Lemma infixb_spec (n h : list A) : infixb n h = true <-> exists a b, h = a ++ n ++ b.
Proof.
  induction h as [|y h IH]; simpl.
  - rewrite orb_false_r, prefixb_spec. split.
    + intros [t ?]. by exists [], t.
    + intros (a & b & E). exists b. destruct a; [done|discriminate].
  - rewrite orb_true_iff, prefixb_spec, IH. split.
    + intros [[t E]|(a & b & ->)]; [by exists [], t | by exists (y :: a), b].
    + intros ([|z a] & b & E); simplify_eq/=; [left|right]; eauto.
Qed.

Lemma infixb_app (n a h b : list A) : infixb n h = true -> infixb n (a ++ h ++ b) = true.
Proof.
  rewrite !infixb_spec. intros (x & y & ->). exists (a ++ x), (y ++ b).
  by rewrite <-!(assoc_L (++)).
Qed.

Lemma split_on_ne (sep : A) l : split_on sep l <> [].
Proof. destruct l as [|x l]; simpl; [done|]. case_decide; [done|]. by case_match. Qed.

Lemma join_split_on (sep : A) l : join [sep] (split_on sep l) = l.
Proof.
  induction l as [|x l IH]; simpl; [done|].
  pose proof (split_on_ne sep l). case_decide; subst.
  - destruct (split_on sep l) eqn:Hs; [done|]. simpl in *. by rewrite IH.
  - destruct (split_on sep l) as [|w ws] eqn:Hs; [done|].
    destruct ws; simpl in *; by rewrite <-IH.
Qed.
(* ===== verification/Unicode.v ===== *)
(** * Unicode

    The character database behind [String.prototype.normalize], [toLowerCase] and
    the regular-expression classes is data of the JavaScript engine, not of the
    program: [Unicode] is the interface the components use, [UnicodeOk] the part
    of UAX #15 and of the case mappings that the theorems use, and
    [ascii_unicode] an instance that is exact on ASCII text, on which the
    executable examples run. *)

From S2P Require Import Prelude Utf8.
Local Open Scope Z_scope.

Class Unicode := {
  (** [s.normalize("NFC")] *)
  nfc : string -> string;
  (** [s.normalize("NFKC").toLowerCase()], on code points *)
  nfkc_lower : list Z -> list Z;
  (** general categories P and S *)
  is_punct_or_symbol : Z -> bool;
}.

Class UnicodeOk (U : Unicode) : Prop := {
  nfc_idem : forall s, nfc (nfc s) = nfc s;
  (** ASCII text is in normal form C already *)
  nfc_ascii : forall s, Forall (fun c => code c < 128) (chars s) -> nfc s = s;
  (** no letter or digit of ASCII is punctuation, and neither is the space *)
  not_punct_alnum : forall c,
    97 <= c <= 122 \/ 48 <= c <= 57 -> is_punct_or_symbol c = false;
}.

Definition ascii_punct (c : Z) : bool :=
  (33 <=? c) && (c <=? 47) || (58 <=? c) && (c <=? 64) ||
  (91 <=? c) && (c <=? 96) || (123 <=? c) && (c <=? 126).
Definition ascii_lower (c : Z) : Z := if (65 <=? c) && (c <=? 90) then c + 32 else c.

#[export] Instance ascii_unicode : Unicode := {|
  nfc := fun s => s;
  nfkc_lower := fun l => ascii_lower <$> l;
  is_punct_or_symbol := ascii_punct;
|}.

#[export] Instance ascii_unicode_ok : UnicodeOk ascii_unicode.
Proof.
  split; [done..|]. intros c Hc. simpl. unfold ascii_punct.
  repeat match goal with |- context [?a <=? ?b] => destruct (Z.leb_spec a b) end; simpl; lia.
Qed.
Fixpoint canonicalJson (v : jsval) : res CanonicalizationError string :=
  match v with
  | VNull => Ok "null"
  | VBool b => Ok (if b then "true" else "false")
  | VNum n => match safe_int n with
              | Some z => Ok (num_to_string z)
              | None => Err NonIntegerNumber
              end
  | VStr s => Ok (quote (nfc s))
  | VArr l =>
      parts ← mapM_res canonicalJson l;
      Ok (str_app ["["; str_join "," parts; "]"])
  | VObj o =>
      let entries := List.map (fun kv => (kv.1, (is_undef kv.2, canonicalJson kv.2))) o in
      let keys := jsort key_cmp entries in
      parts ← mapM_res (fun e => s ← e.2.2; Ok (str_app [quote e.1; ":"; s]))
                       (List.filter (fun e => negb e.2.1) keys);
      Ok (str_app ["{"; str_join "," parts; "}"])
  | VUndef => Err UnsupportedType
  end.

(** The request as the object literal the source builds. *)
Definition message_val (m : CanonicalMessage) : jsval :=
  VObj [("role", VStr (role_str (cm_role m))); ("content", VStr (cm_content m))].
Definition request_val (r : CanonicalRequestV1) : jsval :=
  VObj [("model", VStr (cr_model r));
        ("messages", VArr (message_val <$> cr_messages r));
        ("temperature_millis", vint (cr_temperature_millis r));
        ("max_tokens", vint (cr_max_tokens r))].

(** [canonicalBytes]: a string is already its UTF-8 bytes. *)
Definition canonicalBytes (r : CanonicalRequestV1) : res CanonicalizationError string :=
  canonicalJson (request_val r).

(** ** The value a canonical text stands for *)
Fixpoint canon (v : jsval) : jsval :=
  match v with
  | VNum n => match safe_int n with Some z => vint z | None => VNum n end
  | VStr s => VStr (nfc s)
  | VArr l => VArr (List.map canon l)
  | VObj o =>
      VObj (jsort key_cmp
              (List.filter (fun kv => negb (is_undef kv.2))
                 (List.map (fun kv => (kv.1, canon kv.2)) o)))
  | v => v
  end.

(** Property names are unique, in every object of the value. *)
Fixpoint wf (v : jsval) : Prop :=
  match v with
  | VArr l => (fix go l := match l with [] => True | x :: l => wf x /\ go l end) l
  | VObj o => NoDup o.*1 /\
      (fix go (o : list (string * jsval)) := match o with [] => True | x :: o => wf x.2 /\ go o end) o
  | _ => True
  end.

(** ** What the text starts with *)
Lemma num_chars_first z :
  exists c r, num_chars z = c :: r /\ is_ws c = false /\ code c <> 93.
Proof.
  assert (Hd : forall m, 0 <= m -> exists c r, digit_char <$> dec_digits m = c :: r /\
                48 <= code c <= 57).
  { intros m Hm. destruct (dec_digits_spec m Hm) as (Hd & Hne & _).
    destruct (dec_digits m) as [|d ds]; [done|]. inv Hd.
    eexists _, _. split; [done|]. unfold digit_char. rewrite code_byte_of; lia. }
  unfold num_chars. destruct (Z.ltb_spec z 0).
  - eexists _, _. split; [done|]. done.
  - destruct (Hd z) as (c & r & E & Hc); [done|]. exists c, r. split_and!; [done| |lia].
    unfold is_ws. apply bool_decide_eq_false. set_unfold. lia.
Qed.

Lemma canonicalJson_first v s :
  canonicalJson v = Ok s -> exists c r, chars s = c :: r /\ is_ws c = false /\ code c <> 93.
Proof.
  destruct v as [| |b|n|t|l|o]; simpl; intros H; try discriminate H.
  - injection H as <-. by eexists _, _.
  - injection H as <-. destruct b; by eexists _, _.
  - destruct (safe_int n) as [z|]; [|done]. injection H as <-.
    unfold num_to_string. rewrite chars_unchars. apply num_chars_first.
  - injection H as <-. unfold quote. rewrite chars_unchars. by eexists _, _.
  - apply res_bind_Ok in H as (ps & _ & [= <-]). by eexists _, _.
  - apply res_bind_Ok in H as (ps & _ & [= <-]). by eexists _, _.
Qed.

☆ ☆ ☆ ☆ ☆

Task directions ▸ The required answer is the run of lines above, starting at the line with "#[export] Instance ascii_unicode : Unicode" and ending at the line with "(** [canonicalBytes]: a", reproduced exactly with both ends.

Written solution ▸
#[export] Instance ascii_unicode : Unicode := {|
  nfc := fun s => s;
  nfkc_lower := fun l => ascii_lower <$> l;
  is_punct_or_symbol := ascii_punct;
|}.

#[export] Instance ascii_unicode_ok : UnicodeOk ascii_unicode.
Proof.
  split; [done..|]. intros c Hc. simpl. unfold ascii_punct.
  repeat match goal with |- context [?a <=? ?b] => destruct (Z.leb_spec a b) end; simpl; lia.
Qed.
Fixpoint canonicalJson (v : jsval) : res CanonicalizationError string :=
  match v with
  | VNull => Ok "null"
  | VBool b => Ok (if b then "true" else "false")
  | VNum n => match safe_int n with
              | Some z => Ok (num_to_string z)
              | None => Err NonIntegerNumber
              end
  | VStr s => Ok (quote (nfc s))
  | VArr l =>
      parts ← mapM_res canonicalJson l;
      Ok (str_app ["["; str_join "," parts; "]"])
  | VObj o =>
      let entries := List.map (fun kv => (kv.1, (is_undef kv.2, canonicalJson kv.2))) o in
      let keys := jsort key_cmp entries in
      parts ← mapM_res (fun e => s ← e.2.2; Ok (str_app [quote e.1; ":"; s]))
                       (List.filter (fun e => negb e.2.1) keys);
      Ok (str_app ["{"; str_join "," parts; "}"])
  | VUndef => Err UnsupportedType
  end.

(** The request as the object literal the source builds. *)
Definition message_val (m : CanonicalMessage) : jsval :=
  VObj [("role", VStr (role_str (cm_role m))); ("content", VStr (cm_content m))].
Definition request_val (r : CanonicalRequestV1) : jsval :=
  VObj [("model", VStr (cr_model r));
        ("messages", VArr (message_val <$> cr_messages r));
        ("temperature_millis", vint (cr_temperature_millis r));
        ("max_tokens", vint (cr_max_tokens r))].

(** [canonicalBytes]: a string is already its UTF-8 bytes. *)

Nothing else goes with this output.